Pero en Argentina la tendencia parece caminar hacia el lado opuesto de la regulación. Esta nueva ley “declara concretamente que no hay relación de dependencia en el trabajo de plataformas”, dice la abogada. Y anexa: “Ya con eso la persona que trabaja no puede ir a un juzgado a pelear por sus derechos. Al declarar expresamente la ley que no hay relación de dependencia, les limita la oportunidad de hacer reclamos. Ahora los trabajadores de plataformas se quedan sin ningún recurso”. El Articulo 2 de esta Ley de Modernización Laboral en su Inciso f menciona que excluye de la norma “a los prestadores independientes de plataformas tecnológicas conforme la regulación específica”.

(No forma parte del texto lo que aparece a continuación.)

Lemma missing_field_defaults_witness :
  handle_command sample_root (connect [] sample_fs) (JObj [("action", JStr "LIST")])
  = handle_command sample_root (connect [] sample_fs)
      (JObj [("action", JStr "LIST"); ("path", JStr "/")]).
Proof.
  apply (proj1 (missing_field_defaults sample_root (connect [] sample_fs)
                  [("action", JStr "LIST")])).
  reflexivity.
Defined.



(** *** The command loop ends *)

Lemma recv_exact_length (s : bytes) (n : nat) (raw : option bytes) (rest : bytes) :
  Protocol.recv_exact s n = (raw, rest) ->
  (length rest <= length s)%nat
  /\ (Protocol.falsy raw = false -> length rest < length s)%nat.
Proof.
  unfold Protocol.recv_exact. destruct (Nat.leb_spec n (length s)) as [Hle|Hgt].
  - intros [= <- <-]. rewrite length_drop. split; [lia|].
    destruct (take n s) as [|c t] eqn:Et; [discriminate|]. intros _.
    destruct n; [discriminate Et|]. destruct s; [discriminate Et | simpl; lia].
  - intros [= <- <-]. split; [simpl; lia | discriminate].
Qed.

Lemma recv_message_length (s : bytes) (v : json) (rest : bytes) :
  Protocol.recv_message s = (Protocol.RecvMsg v, rest) ->
  (length rest < length s)%nat.
Proof.
  unfold Protocol.recv_message.
  destruct (Protocol.recv_exact s Protocol.HEADER_SIZE) as [raw s1] eqn:E1.
  apply recv_exact_length in E1 as [_ H1].
  destruct (Protocol.falsy raw); [discriminate|].
  destruct (Protocol.recv_exact s1 _) as [pay s2] eqn:E2.
  apply recv_exact_length in E2 as [H2 _].
  destruct (Protocol.falsy pay); [discriminate|].
  destruct (_ ≫= _); intros [= _ <-]. specialize (H1 eq_refl). lia.
Qed.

Por la mediación de tecnologías de la comunicación, el teletrabajo (muy protagonista en días de pandemia de Covid) se acerca a la filosofía del trabajo de plataformas. Ana Carrizo contrapone a la recientemente aprobada reforma laboral aquella Ley de Teletrabajo Nº 27.555, que define al teletrabajo como tareas realizadas “desde lugares distintos al establecimiento del empleador, por medio de tecnologías de la información y comunicación”. “Esta nueva ley de reforma laboral deroga la de teletrabajo, que era una de las leyes más novedosas en materia laboral. Contemplaba todo lo referido al teletrabajo y se declaraban algunos principios como el derecho a la desconexión o a la protección”, dice. Y asevera: “En el trabajo de plataformas hay dependencia económica, hay alguien que da instrucciones, alguien que dice cuál es mi tarea, en qué horarios. O sea, sí hay relación de dependencia”.
El jefe
De hecho, en una nota sobre una tesis de la carrera de Sociología de la UNSJ que versa sobre trabajo de plataforma y que fue publicada por Prensa Institucional de la UNSJ, los autores Mariano Padín y Florencia Ferreyra (*) hablan de “falsa autonomía” en la percepción de personas que trabajan en repartos. “Ellos se perciben como independientes, lo repiten mucho, pero en la práctica tienen un patrón: la aplicación les asigna tareas, les fija condiciones y los evalúa permanentemente (…) La app te mide todo: cuántas horas trabajás, cuánto tardás en entregar un pedido, si tenés quejas. Con eso te ubica en un ranking que define cuánto cobrás”, menciona Padin.
Más, no menos
La abogada Carrizo Páez recuerda que las luchas populares lograron que las leyes laborales protejan al más débil, que es el trabajador. “Este gran principio ha sido modificado y ahora se pone en un pie de igualdad a empleadores y trabajadores como si los empleados tuvieran ese poder de negociación”, afirma. También resalta el principio de progresividad de las leyes: “En protección de derechos siempre se aplica la progresividad: si yo tengo un derecho, siempre se va en mejora de ese derecho; pero con esta ley no pasa eso, hay regresividad”.
(*) Ana Carrizo Páez, Mariano Padín y Florencia Ferreyra investigan en el Grupo de Estudios sobre Sindicatos, Empresas y Trabajo (GESET) y en el Programa de Investigación y Estudios del Trabajo (PIET) de la Facultad de Ciencias Sociales de la UNSJ.